What you return should be every line of the material, unchanged.

_____

(* ===== verification/Sink.v ===== *)
(** * Two calls that print to one stdout

    [Interleave] gives each call a sink of its own.  Here the two calls of
    [display_vprint] write to the same [stdout]: a step of a call runs on
    the text that stands there, and what it leaves is what the other call
    finds.

    The driver only appends to the sink and never reads it
    ([vprint_iter_a_rebase]), so a step writes the text it writes alone.
    Under every schedule the calls return what they return alone, and
    [stdout] holds the two texts merged as the schedule had it: each call's
    characters in their order, between them the other's ([merges]).  The
    header does nothing to keep the text of a call together. *)

From Stdlib Require Import Ascii ZArith Lia.
From stdpp Require Import base tactics option list numbers strings relations gmap.
From S2P Require Import Prelude CString Types Scanner VaList Native Driver FDriver.
From S2P Require Import StreamView Heap Alloc Interleave.

(** ** Definitions *)

(** The state of a call with the text [o] on stdout, and with [o] before
    what stands there. *)
Definition on_sink (o : list ascii) (st : vstate) : vstate :=
  VState (vp st) (spec_idx st) (spec_count st) (struct_count st) (args st) o (mem st).

Definition rebase (o : list ascii) (st : vstate) : vstate := on_sink (o ++ out st) st.

Definition map_phase (f : vstate → vstate) (ph : phase) : phase :=
  match ph with
  | Scanning k => Scanning k
  | Driving r st => Driving r (f st)
  | Releasing r st => Releasing r (f st)
  | Returned n st => Returned n (f st)
  end.

(** What a call has written. *)
Definition written (ph : phase) : list ascii :=
  match ph with
  | Scanning _ => []
  | Driving _ st | Releasing _ st | Returned _ st => out st
  end.

(** The call [q] when [o] stands on stdout. *)
Definition with_sink (o : list ascii) (q : request) : request :=
  Request (q_format q) (q_args q) o (q_mem q).

(** A phase without what stands on stdout. *)
Definition erase (ph : phase) : phase := map_phase (on_sink []) ph.

Section Machine.
Context `{ArgModel} `{NativeFormat}.

(** A step of a call on the shared stdout: the call finds the text [o]
    there, and leaves what it has appended.  Before the loop of the driver
    a call has not touched stdout. *)
Definition shared_step (q : request) (ph : phase) (o : list ascii) (h : heap) :
    outcome (phase * list ascii * heap) :=
  if decide (running ph) then
    '(ph', h') ← call_step (with_sink o q) (map_phase (on_sink o) ph) h;
    Done (ph', (if ph' is Scanning _ then o else written ph'), h')
  else Done (ph, o, h).

(** The two calls, the heap and the stdout they share, under a schedule. *)
Fixpoint schedule_shared (q1 q2 : request) (sched : list bool) (s : system)
    (o : list ascii) : outcome (system * list ascii) :=
  match sched with
  | [] => Done (s, o)
  | b :: sched =>
      '(ph, o', h) ← (if b then shared_step q1 (left s) else shared_step q2 (right s))
                       o (shared s);
      schedule_shared q1 q2 sched (if b then System ph (right s) h else System (left s) ph h) o'
  end.

End Machine.

(** [merges l1 l2 l]: [l] has the elements of [l1] and of [l2], each list
    in its order. *)
Inductive merges {A} : list A → list A → list A → Prop :=
| merges_nil : merges [] [] []
| merges_l x l1 l2 l : merges l1 l2 l → merges (x :: l1) l2 (x :: l)
| merges_r x l1 l2 l : merges l1 l2 l → merges l1 (x :: l2) (x :: l).

(** A step on the shared stdout follows the step of the call on a sink of
    its own: the same heap, the same phase but for the text, and the text
    [c] the step wrote after [w] on the one and after [sink] on the other. *)
Definition step_tracks (w sink : list ascii) (x : phase * heap)
    (y : phase * list ascii * heap) : Prop :=
  y.2 = x.2 ∧ erase y.1.1 = erase x.1 ∧ ∃ c, written x.1 = w ++ c ∧ y.1.2 = sink ++ c.

(** The system on the shared stdout follows the system with two sinks:
    after [o], which stood there, stdout has the two texts merged. *)
Definition tracks (o : list ascii) (s : system) (y : system * list ascii) : Prop :=
  erase (left y.1) = erase (left s) ∧ erase (right y.1) = erase (right s)
  ∧ shared y.1 = shared s
  ∧ ∃ text, y.2 = o ++ text ∧ merges (written (left s)) (written (right s)) text.

(** The left call of [Interleave] up to its first character, the right call,
    the rest of the left call. *)
Definition torn : list bool := replicate 4 true ++ replicate 14 false ++ replicate 8 true.

(** The two calls of [Interleave] and their stdout after the schedule
    [sched], from a heap with nothing on it and [> ] on stdout. *)
Definition after_shared (sched : list bool) : system * list ascii :=
  let s := System start start (heap_init []) in
  match @schedule_shared strict demo_printf left_call right_call sched s (lit "> ") with
  | Done y => y
  | _ => (s, [])
  end.

(** ** Merging *)

Lemma merges_nil_r {A} (l : list A) : merges l [] l.
Proof. induction l; by constructor. Qed.

Lemma merges_nil_l {A} (l : list A) : merges [] l l.
Proof. induction l; by constructor. Qed.

Lemma merges_app_l {A} (l1 l2 l c : list A) : merges l1 l2 l → merges (l1 ++ c) l2 (l ++ c).
Proof. induction 1; simpl; [apply merges_nil_r|by constructor..]. Qed.

Lemma merges_app_r {A} (l1 l2 l c : list A) : merges l1 l2 l → merges l1 (l2 ++ c) (l ++ c).
Proof. induction 1; simpl; [apply merges_nil_l|by constructor..]. Qed.

Lemma merges_length {A} (l1 l2 l : list A) : merges l1 l2 l → length l = length l1 + length l2.
Proof. induction 1; simpl; lia. Qed.

Lemma merges_sym {A} (l1 l2 l : list A) : merges l1 l2 l → merges l2 l1 l.
Proof. induction 1; by constructor. Qed.

(** ** The driver appends *)

Implicit Types (o : list ascii) (st : vstate).

Lemma rebase_nil st : rebase [] st = st.
Proof. by destruct st. Qed.

Lemma rebase_on_sink o st : rebase o (on_sink [] st) = on_sink o st.
Proof. unfold rebase, on_sink. simpl. by rewrite app_nil_r. Qed.

Lemma rebase_out st : rebase (out st) (on_sink [] st) = st.
Proof. rewrite rebase_on_sink. by destruct st. Qed.

Lemma rebase_emit o text st : emit text (rebase o st) = rebase o (emit text st).
Proof. unfold emit, rebase, on_sink. simpl. by rewrite app_assoc. Qed.

Section Appends.
Context `{ArgModel} `{NativeFormat}.
Lemma print_arg_rebase o T e st : print_arg T e (rebase o st) = rebase o <$> print_arg T e st.
Proof.
  unfold print_arg. simpl. destruct (va_arg T (args st)) as [[v ap]| |]; simpl; [|done..].
  destruct (native_format _ v); simpl; [|done..]. f_equal. apply (rebase_emit o _ (with_args ap st)).
Qed.

Lemma write_count_rebase o T st : write_count T (rebase o st) = rebase o <$> write_count T st.
Proof.
  unfold write_count. simpl. destruct (va_arg _ (args st)) as [[v ap]| |]; simpl; [|done..].
  change (fields (rebase o st)) with (fields st). by destruct (store_count _ _ _ _).
Qed.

_____

## RESULT OF THE EXERCISE:
(* ===== verification/Sink.v ===== *)
(** * Two calls that print to one stdout

    [Interleave] gives each call a sink of its own.  Here the two calls of
    [display_vprint] write to the same [stdout]: a step of a call runs on
    the text that stands there, and what it leaves is what the other call
    finds.

    The driver only appends to the sink and never reads it
    ([vprint_iter_a_rebase]), so a step writes the text it writes alone.
    Under every schedule the calls return what they return alone, and
    [stdout] holds the two texts merged as the schedule had it: each call's
    characters in their order, between them the other's ([merges]).  The
    header does nothing to keep the text of a call together. *)

From Stdlib Require Import Ascii ZArith Lia.
From stdpp Require Import base tactics option list numbers strings relations gmap.
From S2P Require Import Prelude CString Types Scanner VaList Native Driver FDriver.
From S2P Require Import StreamView Heap Alloc Interleave.

(** ** Definitions *)

(** The state of a call with the text [o] on stdout, and with [o] before
    what stands there. *)
Definition on_sink (o : list ascii) (st : vstate) : vstate :=
  VState (vp st) (spec_idx st) (spec_count st) (struct_count st) (args st) o (mem st).

Definition rebase (o : list ascii) (st : vstate) : vstate := on_sink (o ++ out st) st.

Definition map_phase (f : vstate → vstate) (ph : phase) : phase :=
  match ph with
  | Scanning k => Scanning k
  | Driving r st => Driving r (f st)
  | Releasing r st => Releasing r (f st)
  | Returned n st => Returned n (f st)
  end.

(** What a call has written. *)
Definition written (ph : phase) : list ascii :=
  match ph with
  | Scanning _ => []
  | Driving _ st | Releasing _ st | Returned _ st => out st
  end.

(** The call [q] when [o] stands on stdout. *)
Definition with_sink (o : list ascii) (q : request) : request :=
  Request (q_format q) (q_args q) o (q_mem q).

(** A phase without what stands on stdout. *)
Definition erase (ph : phase) : phase := map_phase (on_sink []) ph.

Section Machine.
Context `{ArgModel} `{NativeFormat}.

(** A step of a call on the shared stdout: the call finds the text [o]
    there, and leaves what it has appended.  Before the loop of the driver
    a call has not touched stdout. *)
Definition shared_step (q : request) (ph : phase) (o : list ascii) (h : heap) :
    outcome (phase * list ascii * heap) :=
  if decide (running ph) then
    '(ph', h') ← call_step (with_sink o q) (map_phase (on_sink o) ph) h;
    Done (ph', (if ph' is Scanning _ then o else written ph'), h')
  else Done (ph, o, h).

(** The two calls, the heap and the stdout they share, under a schedule. *)
Fixpoint schedule_shared (q1 q2 : request) (sched : list bool) (s : system)
    (o : list ascii) : outcome (system * list ascii) :=
  match sched with
  | [] => Done (s, o)
  | b :: sched =>
      '(ph, o', h) ← (if b then shared_step q1 (left s) else shared_step q2 (right s))
                       o (shared s);
      schedule_shared q1 q2 sched (if b then System ph (right s) h else System (left s) ph h) o'
  end.

End Machine.

(** [merges l1 l2 l]: [l] has the elements of [l1] and of [l2], each list
    in its order. *)
Inductive merges {A} : list A → list A → list A → Prop :=
| merges_nil : merges [] [] []
| merges_l x l1 l2 l : merges l1 l2 l → merges (x :: l1) l2 (x :: l)
| merges_r x l1 l2 l : merges l1 l2 l → merges l1 (x :: l2) (x :: l).

(** A step on the shared stdout follows the step of the call on a sink of
    its own: the same heap, the same phase but for the text, and the text
    [c] the step wrote after [w] on the one and after [sink] on the other. *)
Definition step_tracks (w sink : list ascii) (x : phase * heap)
    (y : phase * list ascii * heap) : Prop :=
  y.2 = x.2 ∧ erase y.1.1 = erase x.1 ∧ ∃ c, written x.1 = w ++ c ∧ y.1.2 = sink ++ c.

(** The system on the shared stdout follows the system with two sinks:
    after [o], which stood there, stdout has the two texts merged. *)
Definition tracks (o : list ascii) (s : system) (y : system * list ascii) : Prop :=
  erase (left y.1) = erase (left s) ∧ erase (right y.1) = erase (right s)
  ∧ shared y.1 = shared s
  ∧ ∃ text, y.2 = o ++ text ∧ merges (written (left s)) (written (right s)) text.

(** The left call of [Interleave] up to its first character, the right call,
    the rest of the left call. *)
Definition torn : list bool := replicate 4 true ++ replicate 14 false ++ replicate 8 true.

(** The two calls of [Interleave] and their stdout after the schedule
    [sched], from a heap with nothing on it and [> ] on stdout. *)
Definition after_shared (sched : list bool) : system * list ascii :=
  let s := System start start (heap_init []) in
  match @schedule_shared strict demo_printf left_call right_call sched s (lit "> ") with
  | Done y => y
  | _ => (s, [])
  end.

(** ** Merging *)

Lemma merges_nil_r {A} (l : list A) : merges l [] l.
Proof. induction l; by constructor. Qed.

Lemma merges_nil_l {A} (l : list A) : merges [] l l.
Proof. induction l; by constructor. Qed.

Lemma merges_app_l {A} (l1 l2 l c : list A) : merges l1 l2 l → merges (l1 ++ c) l2 (l ++ c).
Proof. induction 1; simpl; [apply merges_nil_r|by constructor..]. Qed.

Lemma merges_app_r {A} (l1 l2 l c : list A) : merges l1 l2 l → merges l1 (l2 ++ c) (l ++ c).
Proof. induction 1; simpl; [apply merges_nil_l|by constructor..]. Qed.

Lemma merges_length {A} (l1 l2 l : list A) : merges l1 l2 l → length l = length l1 + length l2.
Proof. induction 1; simpl; lia. Qed.

Lemma merges_sym {A} (l1 l2 l : list A) : merges l1 l2 l → merges l2 l1 l.
Proof. induction 1; by constructor. Qed.

(** ** The driver appends *)

Implicit Types (o : list ascii) (st : vstate).

Lemma rebase_nil st : rebase [] st = st.
Proof. by destruct st. Qed.

Lemma rebase_on_sink o st : rebase o (on_sink [] st) = on_sink o st.
Proof. unfold rebase, on_sink. simpl. by rewrite app_nil_r. Qed.

Lemma rebase_out st : rebase (out st) (on_sink [] st) = st.
Proof. rewrite rebase_on_sink. by destruct st. Qed.

Lemma rebase_emit o text st : emit text (rebase o st) = rebase o (emit text st).
Proof. unfold emit, rebase, on_sink. simpl. by rewrite app_assoc. Qed.

Section Appends.
Context `{ArgModel} `{NativeFormat}.
Lemma print_arg_rebase o T e st : print_arg T e (rebase o st) = rebase o <$> print_arg T e st.
Proof.
  unfold print_arg. simpl. destruct (va_arg T (args st)) as [[v ap]| |]; simpl; [|done..].
  destruct (native_format _ v); simpl; [|done..]. f_equal. apply (rebase_emit o _ (with_args ap st)).
Qed.

Lemma write_count_rebase o T st : write_count T (rebase o st) = rebase o <$> write_count T st.
Proof.
  unfold write_count. simpl. destruct (va_arg _ (args st)) as [[v ap]| |]; simpl; [|done..].
  change (fields (rebase o st)) with (fields st). by destruct (store_count _ _ _ _).
Qed.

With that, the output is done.